# WHAT THIS TASK INVOLVES
Below are several records. Retype exactly those lines running from the one with "rewrite obind_ok. intros" through the one with "accounts = List.length ps", end lines included, and no others.

[ENTRIES SUPPLIED — start]

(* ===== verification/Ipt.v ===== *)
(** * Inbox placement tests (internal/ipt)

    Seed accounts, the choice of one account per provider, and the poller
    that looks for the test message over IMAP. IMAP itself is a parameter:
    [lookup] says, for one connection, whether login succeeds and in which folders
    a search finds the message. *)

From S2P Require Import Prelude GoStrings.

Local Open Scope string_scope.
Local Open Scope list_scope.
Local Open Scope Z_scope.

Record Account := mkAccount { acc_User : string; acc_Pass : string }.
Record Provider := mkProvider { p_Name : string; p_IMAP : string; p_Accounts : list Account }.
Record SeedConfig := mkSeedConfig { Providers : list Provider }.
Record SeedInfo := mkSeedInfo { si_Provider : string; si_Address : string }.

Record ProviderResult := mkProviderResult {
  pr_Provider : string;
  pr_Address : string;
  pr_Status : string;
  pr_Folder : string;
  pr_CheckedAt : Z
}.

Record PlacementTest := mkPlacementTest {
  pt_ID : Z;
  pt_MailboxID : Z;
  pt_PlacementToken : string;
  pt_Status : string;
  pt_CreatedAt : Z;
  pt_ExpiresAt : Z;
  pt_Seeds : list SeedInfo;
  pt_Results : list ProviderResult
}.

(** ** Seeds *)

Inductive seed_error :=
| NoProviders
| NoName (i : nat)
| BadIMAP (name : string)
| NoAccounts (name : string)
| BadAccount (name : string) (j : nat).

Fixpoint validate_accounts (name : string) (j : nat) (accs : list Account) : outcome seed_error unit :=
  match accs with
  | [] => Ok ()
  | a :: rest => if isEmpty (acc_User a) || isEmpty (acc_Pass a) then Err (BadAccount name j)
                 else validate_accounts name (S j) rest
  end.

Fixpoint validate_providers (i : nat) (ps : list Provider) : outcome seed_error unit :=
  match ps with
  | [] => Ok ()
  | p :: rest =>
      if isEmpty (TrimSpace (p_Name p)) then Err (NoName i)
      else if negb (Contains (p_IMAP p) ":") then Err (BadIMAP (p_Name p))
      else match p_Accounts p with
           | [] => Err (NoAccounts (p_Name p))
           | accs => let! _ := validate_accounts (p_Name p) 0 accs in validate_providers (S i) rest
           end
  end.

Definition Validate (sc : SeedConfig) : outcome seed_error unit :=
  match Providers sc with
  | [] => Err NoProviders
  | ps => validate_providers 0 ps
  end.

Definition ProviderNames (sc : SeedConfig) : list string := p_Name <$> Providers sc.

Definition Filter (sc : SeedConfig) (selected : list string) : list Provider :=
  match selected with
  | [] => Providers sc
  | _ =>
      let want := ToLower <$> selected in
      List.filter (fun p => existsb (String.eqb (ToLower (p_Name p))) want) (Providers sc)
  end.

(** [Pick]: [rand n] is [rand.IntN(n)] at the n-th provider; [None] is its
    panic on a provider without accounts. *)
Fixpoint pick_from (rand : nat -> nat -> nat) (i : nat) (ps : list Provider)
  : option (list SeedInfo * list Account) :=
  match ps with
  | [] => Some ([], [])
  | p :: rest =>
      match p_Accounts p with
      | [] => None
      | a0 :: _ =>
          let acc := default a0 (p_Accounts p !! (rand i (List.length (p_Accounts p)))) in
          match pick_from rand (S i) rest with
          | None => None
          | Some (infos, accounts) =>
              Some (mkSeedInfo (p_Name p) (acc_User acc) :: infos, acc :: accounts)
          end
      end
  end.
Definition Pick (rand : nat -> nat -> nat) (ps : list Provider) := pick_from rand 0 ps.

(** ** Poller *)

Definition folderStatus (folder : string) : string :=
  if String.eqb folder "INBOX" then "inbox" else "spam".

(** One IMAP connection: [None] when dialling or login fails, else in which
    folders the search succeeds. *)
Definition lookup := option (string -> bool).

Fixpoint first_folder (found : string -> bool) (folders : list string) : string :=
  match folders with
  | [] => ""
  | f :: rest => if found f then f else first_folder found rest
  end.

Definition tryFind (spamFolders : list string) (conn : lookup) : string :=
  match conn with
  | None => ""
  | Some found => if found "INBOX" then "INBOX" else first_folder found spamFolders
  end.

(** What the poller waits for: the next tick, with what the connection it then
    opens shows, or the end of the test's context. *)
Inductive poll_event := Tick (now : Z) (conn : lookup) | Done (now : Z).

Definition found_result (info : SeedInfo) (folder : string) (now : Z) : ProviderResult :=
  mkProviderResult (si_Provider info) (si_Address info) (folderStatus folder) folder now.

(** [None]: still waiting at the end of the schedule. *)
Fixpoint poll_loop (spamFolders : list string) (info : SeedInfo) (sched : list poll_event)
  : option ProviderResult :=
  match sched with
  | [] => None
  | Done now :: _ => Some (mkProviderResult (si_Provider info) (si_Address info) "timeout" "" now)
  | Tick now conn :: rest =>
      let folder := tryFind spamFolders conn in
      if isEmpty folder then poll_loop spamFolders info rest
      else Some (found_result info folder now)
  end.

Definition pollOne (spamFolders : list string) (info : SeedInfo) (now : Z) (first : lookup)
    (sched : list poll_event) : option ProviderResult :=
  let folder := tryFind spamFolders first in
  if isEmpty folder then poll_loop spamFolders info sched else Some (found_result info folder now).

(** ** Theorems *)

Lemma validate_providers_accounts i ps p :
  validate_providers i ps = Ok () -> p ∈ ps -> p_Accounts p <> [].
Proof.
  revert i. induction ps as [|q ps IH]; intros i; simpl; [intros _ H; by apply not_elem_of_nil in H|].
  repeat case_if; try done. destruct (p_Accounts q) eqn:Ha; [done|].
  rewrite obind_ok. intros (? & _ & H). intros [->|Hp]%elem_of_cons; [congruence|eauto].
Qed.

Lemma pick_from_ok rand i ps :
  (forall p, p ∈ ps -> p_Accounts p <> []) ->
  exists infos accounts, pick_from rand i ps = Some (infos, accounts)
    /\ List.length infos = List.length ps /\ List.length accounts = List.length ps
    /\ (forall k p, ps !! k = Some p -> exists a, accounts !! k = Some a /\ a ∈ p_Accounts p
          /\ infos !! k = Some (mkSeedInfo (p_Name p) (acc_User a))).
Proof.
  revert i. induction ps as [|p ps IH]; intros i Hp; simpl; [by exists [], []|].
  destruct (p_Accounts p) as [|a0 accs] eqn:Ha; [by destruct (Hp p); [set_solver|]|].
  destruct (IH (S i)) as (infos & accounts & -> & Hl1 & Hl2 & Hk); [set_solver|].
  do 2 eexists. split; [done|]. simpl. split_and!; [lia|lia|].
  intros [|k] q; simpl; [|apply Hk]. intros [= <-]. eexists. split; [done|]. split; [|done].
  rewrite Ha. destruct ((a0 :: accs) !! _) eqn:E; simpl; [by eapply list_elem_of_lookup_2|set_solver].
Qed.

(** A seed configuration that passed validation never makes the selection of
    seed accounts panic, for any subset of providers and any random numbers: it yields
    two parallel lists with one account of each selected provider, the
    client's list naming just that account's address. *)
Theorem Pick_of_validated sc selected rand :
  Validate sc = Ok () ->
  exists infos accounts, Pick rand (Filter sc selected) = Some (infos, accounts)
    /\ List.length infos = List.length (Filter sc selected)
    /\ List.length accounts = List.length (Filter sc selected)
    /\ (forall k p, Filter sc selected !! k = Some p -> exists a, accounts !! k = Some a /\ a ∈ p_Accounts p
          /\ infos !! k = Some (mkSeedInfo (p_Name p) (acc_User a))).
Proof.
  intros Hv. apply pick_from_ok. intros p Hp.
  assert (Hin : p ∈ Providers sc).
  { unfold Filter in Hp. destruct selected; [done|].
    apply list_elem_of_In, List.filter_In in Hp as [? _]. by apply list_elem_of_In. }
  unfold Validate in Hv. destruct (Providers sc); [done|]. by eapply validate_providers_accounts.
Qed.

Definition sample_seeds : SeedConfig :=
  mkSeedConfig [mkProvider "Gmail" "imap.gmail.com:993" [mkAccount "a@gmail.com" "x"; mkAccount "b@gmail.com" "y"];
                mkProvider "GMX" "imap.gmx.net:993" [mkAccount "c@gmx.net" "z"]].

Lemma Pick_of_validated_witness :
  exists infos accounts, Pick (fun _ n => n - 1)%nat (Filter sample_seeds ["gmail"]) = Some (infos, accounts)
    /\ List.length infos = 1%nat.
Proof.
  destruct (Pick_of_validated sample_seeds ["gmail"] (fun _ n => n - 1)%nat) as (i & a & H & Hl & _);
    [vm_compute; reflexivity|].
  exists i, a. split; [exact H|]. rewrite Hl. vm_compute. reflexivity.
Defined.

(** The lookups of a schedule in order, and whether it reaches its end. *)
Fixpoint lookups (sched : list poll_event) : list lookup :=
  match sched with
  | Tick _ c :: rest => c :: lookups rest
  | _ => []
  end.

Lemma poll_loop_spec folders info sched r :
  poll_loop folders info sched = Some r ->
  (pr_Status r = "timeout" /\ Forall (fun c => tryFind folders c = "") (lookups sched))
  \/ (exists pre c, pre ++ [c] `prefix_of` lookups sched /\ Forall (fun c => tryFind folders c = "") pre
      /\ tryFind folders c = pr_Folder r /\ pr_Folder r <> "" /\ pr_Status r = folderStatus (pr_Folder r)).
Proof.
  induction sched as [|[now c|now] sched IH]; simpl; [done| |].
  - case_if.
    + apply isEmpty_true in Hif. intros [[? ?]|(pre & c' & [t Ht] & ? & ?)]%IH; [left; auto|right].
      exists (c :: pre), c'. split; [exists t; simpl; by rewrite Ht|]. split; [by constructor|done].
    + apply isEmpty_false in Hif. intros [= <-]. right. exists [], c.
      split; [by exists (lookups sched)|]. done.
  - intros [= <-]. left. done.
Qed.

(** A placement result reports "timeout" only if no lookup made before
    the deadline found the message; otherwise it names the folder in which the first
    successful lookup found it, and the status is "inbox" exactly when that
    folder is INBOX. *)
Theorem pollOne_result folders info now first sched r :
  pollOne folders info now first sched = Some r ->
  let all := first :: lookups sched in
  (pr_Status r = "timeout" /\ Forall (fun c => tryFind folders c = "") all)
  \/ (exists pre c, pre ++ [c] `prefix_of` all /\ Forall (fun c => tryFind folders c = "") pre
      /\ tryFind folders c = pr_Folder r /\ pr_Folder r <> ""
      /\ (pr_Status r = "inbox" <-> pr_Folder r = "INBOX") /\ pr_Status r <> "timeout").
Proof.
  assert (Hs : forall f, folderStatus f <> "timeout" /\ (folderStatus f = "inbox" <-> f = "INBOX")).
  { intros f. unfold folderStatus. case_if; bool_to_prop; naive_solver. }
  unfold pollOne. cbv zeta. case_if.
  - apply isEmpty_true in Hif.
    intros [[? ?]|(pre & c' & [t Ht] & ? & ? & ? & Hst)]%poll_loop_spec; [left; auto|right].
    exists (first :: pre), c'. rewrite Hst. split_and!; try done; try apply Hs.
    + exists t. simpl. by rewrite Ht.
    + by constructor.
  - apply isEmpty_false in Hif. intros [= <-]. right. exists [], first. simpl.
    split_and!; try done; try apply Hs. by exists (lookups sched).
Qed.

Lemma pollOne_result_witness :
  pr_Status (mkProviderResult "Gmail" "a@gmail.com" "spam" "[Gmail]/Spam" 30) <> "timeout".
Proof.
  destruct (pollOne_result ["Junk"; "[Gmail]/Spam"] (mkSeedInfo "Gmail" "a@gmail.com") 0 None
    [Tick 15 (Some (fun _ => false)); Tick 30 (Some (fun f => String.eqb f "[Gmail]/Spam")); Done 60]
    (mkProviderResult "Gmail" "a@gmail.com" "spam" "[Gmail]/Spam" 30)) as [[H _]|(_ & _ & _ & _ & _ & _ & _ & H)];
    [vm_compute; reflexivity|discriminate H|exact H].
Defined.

[ENTRIES SUPPLIED — finish]

# RESULT
  rewrite obind_ok. intros (? & _ & H). intros [->|Hp]%elem_of_cons; [congruence|eauto].
Qed.

Lemma pick_from_ok rand i ps :
  (forall p, p ∈ ps -> p_Accounts p <> []) ->
  exists infos accounts, pick_from rand i ps = Some (infos, accounts)
    /\ List.length infos = List.length ps /\ List.length accounts = List.length ps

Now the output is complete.